With Brazil's economy in the dumps, and consumers counting every penny, sales at the firm are about half of what they were this time last year.
But Carvalho is optimistic that business will improve, even as Volkswagen AG said on Monday it was cutting 4,000 jobs as part of a wider restructuring in the country.
"Interest rates are too high," he said on Tuesday. "The fundamental thing is to lower taxes and interest rates because the recovery in people's wages is going to take time."
As one of the largest companies in Brazil, Volkswagen has long been closely tied to the ups and downs of the economy, and its problems speak volumes about the current state of Latin America's largest country.
"The layoffs are a reflection of the serious situation this country is in," said Marcelo Moller, an auto industry specialist at Roland Berger Strategy Consultants in Sao Paulo.
"The automotive industry has one of the most extensive production chains, stretching from the dealerships to the guy mining iron to make metal slabs," he said, noting that the automotive sector accounts for about 2 percent to 3 percent of Brazil's GDP.
Since taking office six months ago, the left-leaning administration has been largely focused on taming inflation. Interest rates have been raised twice in the past six months even though they were at four-year highs.
Tight monetary policies have brought inflation under control, but have also stymied growth.
Industrial production grew 0.1 percent in May from April and GDP fell by 0.1 percent in the first quarter compared to the previous three months. Some economists reckon GDP contracted again in the second quarter, meaning the Brazilian economy has slid into recession.

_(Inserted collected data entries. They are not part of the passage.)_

Lemma provideDefinition_result
    (st0 : Extension.state) (fileName : string) (parsed : option (list Symbol))
    (word : string) (positionLine : Z) :
  let st := Extension.analyzeFile st0 fileName parsed in
  (Extension.provideDefinition st0 fileName parsed (Some word) positionLine).2
  = match Extension.candidates st word with
    | [] => Extension.Undefined
    | _ :: _ =>
        match Extension.location_of <$> Extension.top st fileName word positionLine with
        | [l] => Extension.OneLocation l
        | ls => Extension.Locations ls
        end
    end.
Proof.
  intros st. unfold Extension.provideDefinition. fold st.
  destruct (Extension.candidates st word) as [|d defs']; [reflexivity |].
  replace (Z.of_nat (length (d :: defs')) =? 0) with false
    by (symmetry; apply Z.eqb_neq; cbn [length]; lia).
  by destruct (Extension.location_of <$> Extension.top st fileName word positionLine)
    as [|? [|? ?]].
Qed.

Lemma findDefinitions_definitions_under (db : SymbolDatabase.state) (n : string) :
  SymbolDatabase.findDefinitions db (Some n) = ResolverSpec.definitions_under db n.
Proof.
  unfold SymbolDatabase.findDefinitions, ResolverSpec.definitions_under.
  induction (SymbolDatabase.findSymbolsByName db (Some n)) as [|s l IH]; [done |].
  cbn [List.filter]. rewrite filter_cons, IH.
  destruct (isDefinition s); [by rewrite decide_True | by rewrite decide_False].
Qed.

(** The list the code removes the repetitions from is the candidate pool
    of the specification, for the tail of the specification. *)
Lemma found_is_candidate_pool (st : Extension.state) (word : string) :
  exists targetName,
    Identifier.tail_is word targetName
    /\ ResolverSpec.candidate_pool (Extension.symbolDb st) word targetName
         (Extension.found st word).
Proof.
  exists (Extension.getUnqualifiedName word). split; [by apply tail_is_code |].
  unfold Extension.found. rewrite !findDefinitions_definitions_under.
  destruct (JsString.includes word "::") eqn:Hinc; split; intros Hq; try done.
  - destruct Hq. by apply occurs_includes.
  - apply not_occurs_includes in Hinc. done.
  - by rewrite app_nil_r.
Qed.



Lemma delta_bounds (b : bool) (k : Z) : 0 <= k -> 0 <= Resolver.delta b k <= k.
Proof. intros Hk. destruct b; simpl; lia. Qed.

(** A candidate in one of the candidate scopes outscores a candidate of the
    same name in an unrelated scope of another file. *)
Lemma exact_scope_outscores
    (a b : Symbol) (currentFile : string) (paths : list string) (word targetName : string) :
  name a = name b ->
  scope a ∈ paths ->
  scope b ∉ paths ->
  ~ Exists (fun c => c <> ""%string /\ JsString.endsWith (scope b) c = true) paths ->
  file b <> currentFile ->
  Resolver.scoreDefinition b currentFile paths word targetName
  < Resolver.scoreDefinition a currentFile paths word targetName.
Proof.
  intros Hname Ha Hb Hsuffix Hfile.
  rewrite !scoreDefinition_table. unfold Resolver.score_table, Resolver.name_satisfies.
  rewrite Hname.
  rewrite (bool_decide_eq_true_2 (scope a ∈ paths)) by done.
  rewrite (bool_decide_eq_false_2 (scope b ∈ paths)) by done.
  rewrite (bool_decide_eq_false_2 (Exists _ paths)) by done.
  rewrite (bool_decide_eq_false_2 (file b = currentFile)) by done.
  change (Resolver.delta true 20) with 20. change (Resolver.delta false 20) with 0.
  change (Resolver.delta false 12) with 0. change (Resolver.delta false 5) with 0.
  destruct (JsString.includes word "::"); cbv iota;
    repeat match goal with
           | |- context [Resolver.delta ?c ?k] =>
               let H := fresh in
               pose proof (delta_bounds c k ltac:(lia)) as H;
               generalize dependent (Resolver.delta c k); intros
           end; lia.
Qed.

Lemma StronglySorted_lookup_lt {A : Type} (R : A -> A -> Prop) (l : list A) (i j : nat) (x y : A) :
  StronglySorted R l -> l !! i = Some x -> l !! j = Some y -> (i < j)%nat -> R x y.
Proof.
  intros Hs Hi Hj Hlt. rewrite <- (take_drop j l) in Hs.
  eapply StronglySorted_app_1_elem_of; [exact Hs | |].
  - apply list_elem_of_lookup. exists i. by rewrite lookup_take_lt.
  - apply list_elem_of_lookup. exists 0%nat. by rewrite lookup_drop, Nat.add_0_r.
Qed.

(** C9.  For every state, identifier text, current file and line, and every
    two candidates of the same name, one whose scope is an entry of the
    candidate scope paths and one whose scope matches no entry (neither
    equal to one, nor ending with a non-empty one) and whose file is not
    the current file: wherever the second one occurs in the returned
    ordering, the first one occurs before it. *)
Theorem exact_scope_ranks_first
    (st : Extension.state) (fileName word : string) (positionLine : Z) (a b : Symbol) :
  let paths := Extension.candidateScopes st fileName positionLine in
  let returned := Extension.top st fileName word positionLine in
  a ∈ Extension.candidates st word ->
  b ∈ Extension.candidates st word ->
  name a = name b ->
  scope a ∈ paths ->
  scope b ∉ paths ->
  ~ Exists (fun c => c <> ""%string /\ JsString.endsWith (scope b) c = true) paths ->
  file b <> fileName ->
  forall j, returned !! j = Some b ->
            exists i, (i <= j)%nat /\ returned !! i = Some a.
Proof.
  intros paths returned Ha Hb Hname Hexact Hnot Hsuffix Hfile j Hj.
  pose proof (exact_scope_outscores a b fileName paths word
                (Extension.getUnqualifiedName word) Hname Hexact Hnot Hsuffix Hfile) as Hgap.
  destruct (ranking_spec st fileName word positionLine)
    as (sorted & Hperm & Hsorted & _ & Htop).
  unfold returned in *. rewrite Htop in *.
  apply lookup_take_Some in Hj as [Hj Hj5].
  rewrite <- Hperm in Ha. apply list_elem_of_lookup in Ha as [i Hi].
  destruct (lt_eq_lt_dec i j) as [[Hlt | Heq] | Hgt].
  - exists i. split; [lia |]. rewrite lookup_take_lt by lia. done.
  - subst i. rewrite Hi in Hj. injection Hj as ->. lia.
  - pose proof (StronglySorted_lookup_lt _ _ _ _ _ _ Hsorted Hj Hi Hgt) as Hle.
    unfold Extension.score_of in Hle. fold paths in Hle. simpl in Hle. lia.
Qed.

Lemma exact_scope_ranks_first_witness :
  exists i, (i <= 1)%nat
            /\ Extension.top (Extension.run Examples.two_foos) "a.cpp" "foo" 7 !! i
               = Some Examples.foo_a.
Proof.
  apply (exact_scope_ranks_first (Extension.run Examples.two_foos) "a.cpp" "foo" 7
           Examples.foo_a Examples.foo_other).
  - vm_compute. left.
  - vm_compute. right. left.
  - reflexivity.
  - vm_compute. left.
  - apply (bool_decide_unpack _). vm_compute. exact I.
  - apply (bool_decide_unpack _). vm_compute. exact I.
  - discriminate.
  - vm_compute. reflexivity.
Defined.

(** * Further properties of the code *)

(** ** The Name Index: lookups by file and position *)

Section PositionLookup.
Import SymbolDatabase SymbolQueries.
Implicit Types (st : state) (f g : string) (syms : list Symbol).

Lemma find_first_split (p : Symbol -> bool) syms (s : Symbol) :
  List.find p syms = Some s <->
  exists before after,
    syms = before ++ s :: after /\ p s = true /\ Forall (fun x => p x = false) before.
Proof.
  induction syms as [|x syms IH]; simpl.
  - split; [done |]. intros (before & after & Heq & _). by destruct before.
  - destruct (p x) eqn:Hx.
    + split.
      * intros [= ->]. exists [], syms. by repeat split.
      * intros (before & after & Heq & Hs & Hb). destruct before as [|y before].
        -- by injection Heq as ->.
        -- injection Heq as -> _. apply Forall_cons in Hb as [Hy _]. congruence.
    + rewrite IH. split.
      * intros (before & after & -> & Hs & Hb). exists (x :: before), after.
        split; [done |]. split; [done |]. by constructor.
      * intros (before & after & Heq & Hs & Hb). destruct before as [|y before].
        -- injection Heq as -> _. congruence.
        -- injection Heq as -> ->. apply Forall_cons in Hb as [_ Hb].
           by exists before, after.
Qed.

Lemma find_none (p : Symbol -> bool) syms :
  List.find p syms = None <-> Forall (fun x => p x = false) syms.
Proof.
  induction syms as [|x syms IH]; simpl; [by split; [constructor |] |].
  destruct (p x) eqn:Hx.
  - split; [done |]. intros [? _]%Forall_cons. congruence.
  - rewrite IH. split; [by constructor | by intros [_ ?]%Forall_cons].
Qed.

(** X1.  [findSymbolAtPosition(file, position)] returns the first symbol of
    the file's stored list that is on the line of the position and starts
    at or before its column: every symbol before it in the list fails the
    test.  It returns [null] exactly when the file is not stored or no
    symbol of its list passes the test. *)
Theorem findSymbolAtPosition_first_match st f (l c : Z) :
  (forall s, findSymbolAtPosition st f l c = Some s <->
     exists before after,
       symbols st !! f = Some (before ++ s :: after)
       /\ line s = l /\ column s <= c
       /\ Forall (fun x => ~ (line x = l /\ column x <= c)) before)
  /\ (findSymbolAtPosition st f l c = None <->
      forall s, s ∈ getSymbolsInFile st f -> ~ (line s = l /\ column s <= c)).
Proof.
  assert (forall x, at_position l c x = true <-> line x = l /\ column x <= c) as Htest.
  { intros x. unfold at_position. by rewrite andb_true_iff, Z.eqb_eq, Z.leb_le. }
  assert (forall x, at_position l c x = false <-> ~ (line x = l /\ column x <= c)) as Hfail.
  { intros x. rewrite <- Htest. by destruct (at_position l c x). }
  unfold findSymbolAtPosition, getSymbolsInFile. split.
  - intros s. destruct (symbols st !! f) as [syms|]; simpl.
    + rewrite find_first_split. split.
      * intros (before & after & -> & Hs & Hb). exists before, after.
        apply Htest in Hs as [? ?]. repeat split; [done ..|].
        eapply Forall_impl; [exact Hb |]. intros x. apply Hfail.
      * intros (before & after & [= ->] & Hl & Hc & Hb). exists before, after.
        split; [done |]. split; [by apply Htest |].
        eapply Forall_impl; [exact Hb |]. intros x. apply Hfail.
    + split; [done |]. by intros (? & ? & ? & _).
  - destruct (symbols st !! f) as [syms|]; simpl.
    + rewrite find_none, Forall_forall. split; intros H s Hs; by apply Hfail, H.
    + split; [| done]. intros _ s Hs. by apply elem_of_nil in Hs.
Qed.

(** X2.  After [updateFile(f, S)] the stored list of [f] is [S] and position
    lookups in [f] search [S]; after [removeFile(f)] the file has no list
    and position lookups in it return [null]; both leave the stored list
    and the position lookups of every other file as they were. *)
Theorem file_lookups_after_mutation st f syms :
  (getSymbolsInFile (updateFile st f syms) f = syms
   /\ forall l c, findSymbolAtPosition (updateFile st f syms) f l c
                  = List.find (at_position l c) syms)
  /\ (getSymbolsInFile (removeFile st f) f = []
      /\ forall l c, findSymbolAtPosition (removeFile st f) f l c = None)
  /\ (forall g, g <> f ->
        getSymbolsInFile (updateFile st f syms) g = getSymbolsInFile st g
        /\ getSymbolsInFile (removeFile st f) g = getSymbolsInFile st g
        /\ forall l c,
             findSymbolAtPosition (updateFile st f syms) g l c = findSymbolAtPosition st g l c
             /\ findSymbolAtPosition (removeFile st f) g l c = findSymbolAtPosition st g l c).
Proof.
  unfold findSymbolAtPosition, getSymbolsInFile.
  rewrite symbols_updateFile, symbols_removeFile.
  split; [| split].
  - rewrite lookup_insert_eq. by split.
  - rewrite lookup_delete_eq. by split.
  - intros g Hg. rewrite lookup_insert_ne, lookup_delete_ne by done. by repeat split.
Qed.
End PositionLookup.

(** ** The Name Index: what the buckets hold *)

Section Buckets.
Import SymbolDatabase SymbolQueries.
Implicit Types (st : state) (f : string) (syms bucket old : list Symbol)
               (n : option string).

Lemma remove_first_sublist (p : Symbol -> bool) bucket :
  sublist (remove_first p bucket) bucket.
Proof.
  induction bucket as [|x bucket IH]; simpl; [constructor |].
  destruct (p x); [by apply sublist_cons | by apply sublist_skip].
Qed.

Lemma unindex_all_sublist old bucket : sublist (unindex_all bucket old) bucket.
Proof.
  unfold unindex_all. revert bucket.
  induction old as [|s old IH]; intros bucket; [done |].
  simpl. etrans; [apply IH | apply remove_first_sublist].
Qed.

Lemma removeFile_bucket_sublist st f n :
  sublist (findSymbolsByName (removeFile st f) n) (findSymbolsByName st n).
Proof. rewrite bucket_removeFile. apply unindex_all_sublist. Qed.

Lemma buckets_named_removeFile st f :
  buckets_named (symbolIndex st) -> buckets_named (symbolIndex (removeFile st f)).
Proof.
  intros H n s Hs. apply (H n).
  eapply elem_of_sublist; [exact Hs |]. apply (removeFile_bucket_sublist st f n).
Qed.

Lemma buckets_named_updateFile st f syms :
  buckets_named (symbolIndex st) -> buckets_named (symbolIndex (updateFile st f syms)).
Proof.
  intros H n s Hs.
  change (s ∈ findSymbolsByName (updateFile st f syms) n) in Hs.
  rewrite bucket_updateFile in Hs. apply elem_of_app in Hs as [Hs | Hs].
  - by apply (buckets_named_removeFile st f H n).
  - by apply elem_of_named in Hs as [? _].
Qed.

Lemma buckets_named_run (ops : list op) : buckets_named (symbolIndex (run ops)).
Proof.
  induction ops as [|o ops IH] using rev_ind.
  - intros n s Hs. unfold bucket_of, run in Hs. cbn in Hs.
    rewrite lookup_empty in Hs. by apply elem_of_nil in Hs.
  - rewrite run_snoc. destruct o; [by apply buckets_named_updateFile
                                  | by apply buckets_named_removeFile].
Qed.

The situation is far from the "growth show" promised by President Luiz Inacio Lula da Silva.
But that may change, and Carvalho still may get his wish for more tax breaks and lower interest rates.
Brazil is reportedly looking at ways of jump starting the automotive sector, such as giving hard hit Brazilian consumers tax breaks for buying new cars.
Interest rates could also improve. Brazil's Central Bank is expected to cut its benchmark lending rate by around 1.5 percentage points on Wednesday, after cutting by a half point last month.
At 26 percent, the bank's Selic rate is one of the world's highest, and in Brazil banks regularly charge more than twice that amount to offset high reserve requirements and lax bankruptcy laws.
But the government is working to reform the bankruptcy code to make it easier for creditors to collect debts, and economists speculate the Central Bank may relax reserve requirements.
"It's a whole big picture of things that go together. Just cutting one isn't going to make a whole lot of difference," said Douglas Smith, chief economist for the Americas at Standard Chartered Bank in New York.
"Certainly no big Selic cut makes sense without lower reserve requirements."